- Opening Delimiter -

(* ===== verification/McpServer.v ===== *)
(** * The front of the server (src/server/mod.rs: ToolMux, SanitizedIdaServer)

    Which tools a client is shown, which name reaches which handler, and what happens to a name
    that is none, for calls and for calls as tasks.  The handlers and the JSON schemas that
    schemars derives are parameters. *)

From Stdlib Require Import Ascii.
From stdpp Require Import base gmap strings numbers list.
From S2P Require Import Prelude RustStr Json ToolError ToolTable ToolRegistry Tasks RpcDispatch LocalTools TaskTools.

Open Scope ida_scope.

(** ** Registered tools *)

(** The functions with the attribute [#[tool]], in the order of the source. *)
Definition registered_tools : list string :=
  ["open_idb"; "load_debug_info"; "get_analysis_status"; "close_idb"; "tool_catalog"; "tool_help";
   "list_functions"; "list_funcs"; "get_function_by_name"; "get_function_prototype"; "get_address_info";
   "get_function_at_address"; "disassemble"; "disassemble_function"; "disassemble_function_at";
   "decompile_function"; "get_pseudocode_at"; "decompile_structured"; "batch_decompile";
   "search_pseudocode"; "scan_memory_table"; "diff_pseudocode"; "list_segments"; "list_strings";
   "get_xrefs_to_string"; "get_xrefs_to"; "get_xrefs_from"; "list_imports"; "list_exports";
   "list_entry_points"; "read_bytes"; "get_basic_blocks"; "get_callees"; "get_callers"; "get_database_info";
   "batch_lookup_functions"; "list_globals"; "search_bytes"; "search_text"; "read_byte"; "read_word";
   "read_dword"; "read_qword"; "read_string"; "read_global_variable"; "find_control_flow_paths";
   "build_callgraph"; "build_xref_matrix"; "export_functions"; "convert_number"; "list_local_types";
   "get_xrefs_to_struct_field"; "set_comment"; "set_function_comment"; "patch_assembly"; "declare_c_type";
   "get_stack_frame"; "create_stack_variable"; "delete_stack_variable"; "rename_stack_variable";
   "set_stack_variable_type"; "list_enums"; "create_enum"; "list_structs"; "get_struct_info";
   "read_struct_at_address"; "search_structs"; "search_instructions"; "search_instruction_operands";
   "apply_type"; "set_function_prototype"; "infer_type"; "run_auto_analysis"; "rename_symbol";
   "batch_rename"; "rename_local_variable"; "set_local_variable_type"; "set_decompiler_comment";
   "patch_bytes"; "open_dsc"; "dsc_add_dylib"; "dsc_add_region"; "get_task_status"; "run_script";
   "dbg_load_debugger"; "dbg_start_process"; "dbg_attach_process"; "dbg_detach_process"; "dbg_exit_process";
   "dbg_get_state"; "dbg_add_breakpoint"; "dbg_del_breakpoint"; "dbg_enable_breakpoint";
   "dbg_list_breakpoints"; "dbg_continue"; "dbg_step_into"; "dbg_step_over"; "dbg_step_until_ret";
   "dbg_run_to"; "dbg_get_registers"; "dbg_set_register"; "dbg_read_memory"; "dbg_write_memory";
   "dbg_get_memory_info"; "dbg_list_threads"; "dbg_select_thread"; "dbg_wait_event"].

(** [rmcp::model::TaskSupport] *)
Inductive TaskSupport : Type := Forbidden | Optional | Required.

(** [rmcp::model::Tool], without what the server leaves alone. *)
Record McpTool : Type := {
  mt_name : string;
  mt_input_schema : list (string * Value);
  mt_execution : option TaskSupport
}.

(** [Tool::task_support] *)
Definition task_support (t : McpTool) : TaskSupport := default Forbidden (mt_execution t).

Definition TASK_CAPABLE_TOOLS : list string := ["open_dsc"].

Definition annotate_task_support (t : McpTool) : McpTool :=
  if bool_decide (mt_name t ∈ TASK_CAPABLE_TOOLS) then
    {| mt_name := mt_name t; mt_input_schema := mt_input_schema t; mt_execution := Some Optional |}
  else t.

(** [sanitize_tool_schemas], on one tool. *)
Definition sanitize_tool (t : McpTool) : McpTool :=
  annotate_task_support
    {| mt_name := mt_name t; mt_input_schema := filter (λ kv, kv.1 ≠ "$schema") (mt_input_schema t);
       mt_execution := mt_execution t |}.

Section server.
Context `{HashOrder} {S : Type}.
Context (schema : string → list (string * Value)).
Context (handler : string → Value → TaskRegistry * S → result CallToolResult McpError * (TaskRegistry * S)).
Context (json_parse : string → option Value) (result_to_value : CallToolResult → Value).

(** [ToolMux::get]: the macro's table, by name. *)
Definition mux_get (name : string) : option McpTool :=
  if bool_decide (name ∈ registered_tools) then
    Some {| mt_name := name; mt_input_schema := schema name; mt_execution := None |}
  else None.

(** [ToolMux::list_all] *)
Definition mux_list_all : list McpTool := omap (λ info, mux_get (tool_name info)) TOOL_REGISTRY.

(** [ToolMux::call]: rmcp refuses a name that is not in the table. *)
Definition mux_call (name : string) (args : Value) (s : TaskRegistry * S) :
    result CallToolResult McpError * (TaskRegistry * S) :=
  if bool_decide (name ∈ registered_tools) then handler name args s
  else (Err (invalid_params "tool not found" None), s).

(** ** [SanitizedIdaServer] *)

Definition list_tools : list McpTool := sanitize_tool <$> mux_list_all.

Definition sanitized_get_tool (name : string) : option McpTool := annotate_task_support <$> mux_get name.

Definition call_tool (name : string) (args : Value) (s : TaskRegistry * S) :
    result CallToolResult McpError * (TaskRegistry * S) :=
  let name := primary_name_for name in
  match mux_get name with
  | None =>
      (Ok (to_tool_result (InvalidToolName
         ("Unknown tool: " +:+ name +:+ ". Use tool_catalog() to discover available tools."))), s)
  | Some _ => mux_call name args s
  end.

(** rmcp's dispatch of [tools/call] ([ServerHandler::handle_request]). *)
Inductive CallAnswer : Type :=
| CallAnswered (r : result CallToolResult McpError)
| TaskAnswered (r : result McpTask McpError).

Definition handle_call (is_task : bool) (name : string) (args : Value) (now : stamp) (s : TaskRegistry * S) :
    CallAnswer * (TaskRegistry * S) :=
  let run :=
    if is_task then
      let '(r, s) := enqueue_task json_parse result_to_value mux_call name args now s in (TaskAnswered r, s)
    else let '(r, s) := call_tool name args s in (CallAnswered r, s) in
  match sanitized_get_tool name with
  | Some tool =>
      match task_support tool, is_task with
      | Required, false => (CallAnswered (Err (method_not_found "Tool requires task-based invocation")), s)
      | Forbidden, true =>
          (CallAnswered (Err (invalid_params "Tool does not support task-based invocation" None)), s)
      | _, _ => run
      end
  | None => run
  end.

(** ** The registry and the registered tools agree *)

Lemma registry_registered t : t ∈ TOOL_REGISTRY → tool_name t ∈ registered_tools.
Proof.
  intros Ht. assert (Forall (λ t, tool_name t ∈ registered_tools) TOOL_REGISTRY) as Hall.
  { apply (bool_decide_unpack (Forall (λ t, tool_name t ∈ registered_tools) TOOL_REGISTRY)). vm_compute. exact I. }
  rewrite Forall_forall in Hall. by apply Hall.
Qed.

Lemma registered_known n : n ∈ registered_tools → is_Some (get_tool n).
Proof.
  intros Hn. assert (Forall (λ n, is_Some (get_tool n)) registered_tools) as Hall.
  { apply (bool_decide_unpack (Forall (λ n, is_Some (get_tool n)) registered_tools)). vm_compute. exact I. }
  rewrite Forall_forall in Hall. by apply Hall.
Qed.

Lemma mux_get_known t :
  t ∈ TOOL_REGISTRY →
  mux_get (tool_name t) =
    Some {| mt_name := tool_name t; mt_input_schema := schema (tool_name t); mt_execution := None |}.
Proof. intros Ht. unfold mux_get. by rewrite bool_decide_true by by apply registry_registered. Qed.

Lemma list_tools_eq :
  list_tools = (λ t, sanitize_tool {| mt_name := tool_name t; mt_input_schema := schema (tool_name t);
                                      mt_execution := None |}) <$> TOOL_REGISTRY.
Proof.
  unfold list_tools, mux_list_all. assert (∀ t, t ∈ TOOL_REGISTRY → _) as Hknown by exact mux_get_known.
  induction TOOL_REGISTRY as [|t l IH]; [done|]. cbn [omap list_omap]. rewrite Hknown by left.
  cbn [fmap list_fmap]. f_equal. apply IH. intros u Hu. apply Hknown. by right.
Qed.

Lemma sanitized_name t : mt_name (sanitize_tool t) = mt_name t.
Proof. unfold sanitize_tool, annotate_task_support. by case_bool_decide. Qed.

Lemma sanitized_schema t : "$schema" ∉ (mt_input_schema (sanitize_tool t)).*1.
Proof.
  unfold sanitize_tool, annotate_task_support. rewrite list_elem_of_fmap.
  case_bool_decide; intros ([k v] & -> & [Hk _]%list_elem_of_filter); by apply Hk.
Qed.

(** C16: A client is shown exactly the tools of the registry, in its order, with schemas that have
    no [$schema] key.  A call of any name of a tool, its own or an alias, reaches the handler of
    that tool; any other name is answered with an error that repeats it and touches nothing. *)
Theorem calls_reach_their_tool name args s :
  (mt_name <$> list_tools = tool_name <$> TOOL_REGISTRY) ∧
  Forall (λ tool, "$schema" ∉ (mt_input_schema tool).*1) list_tools ∧
  call_tool name args s =
    match get_tool name with
    | Some t => handler (tool_name t) args s
    | None =>
        (Ok (to_tool_result (InvalidToolName
           ("Unknown tool: " +:+ name +:+ ". Use tool_catalog() to discover available tools."))), s)
    end.
Proof.
  split; [|split].
  - rewrite list_tools_eq, <-list_fmap_compose. apply list_fmap_ext. intros i t _. by apply sanitized_name.
  - unfold list_tools. apply Forall_fmap, Forall_true. intros t. apply sanitized_schema.
  - unfold call_tool, mux_call, primary_name_for. change (get_tool_by_alias name) with (get_tool name).
    destruct (get_tool name) as [t|] eqn:Ht.
    + apply get_tool_iff in Ht as [Ht _]. rewrite mux_get_known by done.
      by rewrite bool_decide_true by by apply registry_registered.
    + unfold mux_get. rewrite bool_decide_false; [done|]. intros [t Hk]%registered_known. congruence.
Qed.

(** Only [open_dsc] can be called as a task.  Every other registered tool refuses it, and a name
    that is not registered is not found: aliases are resolved for calls only. *)
Theorem task_calls_decided name args now s :
  handle_call true name args now s =
    if bool_decide (name = "open_dsc") then
      let '(r, s) := enqueue_task json_parse result_to_value handler "open_dsc" args now s in (TaskAnswered r, s)
    else if bool_decide (name ∈ registered_tools) then
      (CallAnswered (Err (invalid_params "Tool does not support task-based invocation" None)), s)
    else (TaskAnswered (Err (invalid_params "tool not found" None)), s).
Proof.
  unfold handle_call, sanitized_get_tool, mux_get, enqueue_task, mux_call.
  case_bool_decide as Hr; [|case_bool_decide as Ho; [subst name; by exfalso; apply Hr; apply (bool_decide_unpack _); vm_compute|done]].
  unfold annotate_task_support. cbn [fmap option_fmap option_map mt_name mt_input_schema mt_execution].
  case_bool_decide as Hc; case_bool_decide as Ho; cbn.
  - by subst.
  - by apply list_elem_of_singleton in Hc.
  - exfalso. apply Hc. by apply list_elem_of_singleton.
  - done.
Qed.
End server.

- Closing Delimiter -

Please give back exactly the lines of this listing beginning at the line with "that tool; any" and ending with the line with "Theorem task_calls_decided name", both included, and nothing else.

    that tool; any other name is answered with an error that repeats it and touches nothing. *)
Theorem calls_reach_their_tool name args s :
  (mt_name <$> list_tools = tool_name <$> TOOL_REGISTRY) ∧
  Forall (λ tool, "$schema" ∉ (mt_input_schema tool).*1) list_tools ∧
  call_tool name args s =
    match get_tool name with
    | Some t => handler (tool_name t) args s
    | None =>
        (Ok (to_tool_result (InvalidToolName
           ("Unknown tool: " +:+ name +:+ ". Use tool_catalog() to discover available tools."))), s)
    end.
Proof.
  split; [|split].
  - rewrite list_tools_eq, <-list_fmap_compose. apply list_fmap_ext. intros i t _. by apply sanitized_name.
  - unfold list_tools. apply Forall_fmap, Forall_true. intros t. apply sanitized_schema.
  - unfold call_tool, mux_call, primary_name_for. change (get_tool_by_alias name) with (get_tool name).
    destruct (get_tool name) as [t|] eqn:Ht.
    + apply get_tool_iff in Ht as [Ht _]. rewrite mux_get_known by done.
      by rewrite bool_decide_true by by apply registry_registered.
    + unfold mux_get. rewrite bool_decide_false; [done|]. intros [t Hk]%registered_known. congruence.
Qed.

(** Only [open_dsc] can be called as a task.  Every other registered tool refuses it, and a name
    that is not registered is not found: aliases are resolved for calls only. *)
Theorem task_calls_decided name args now s :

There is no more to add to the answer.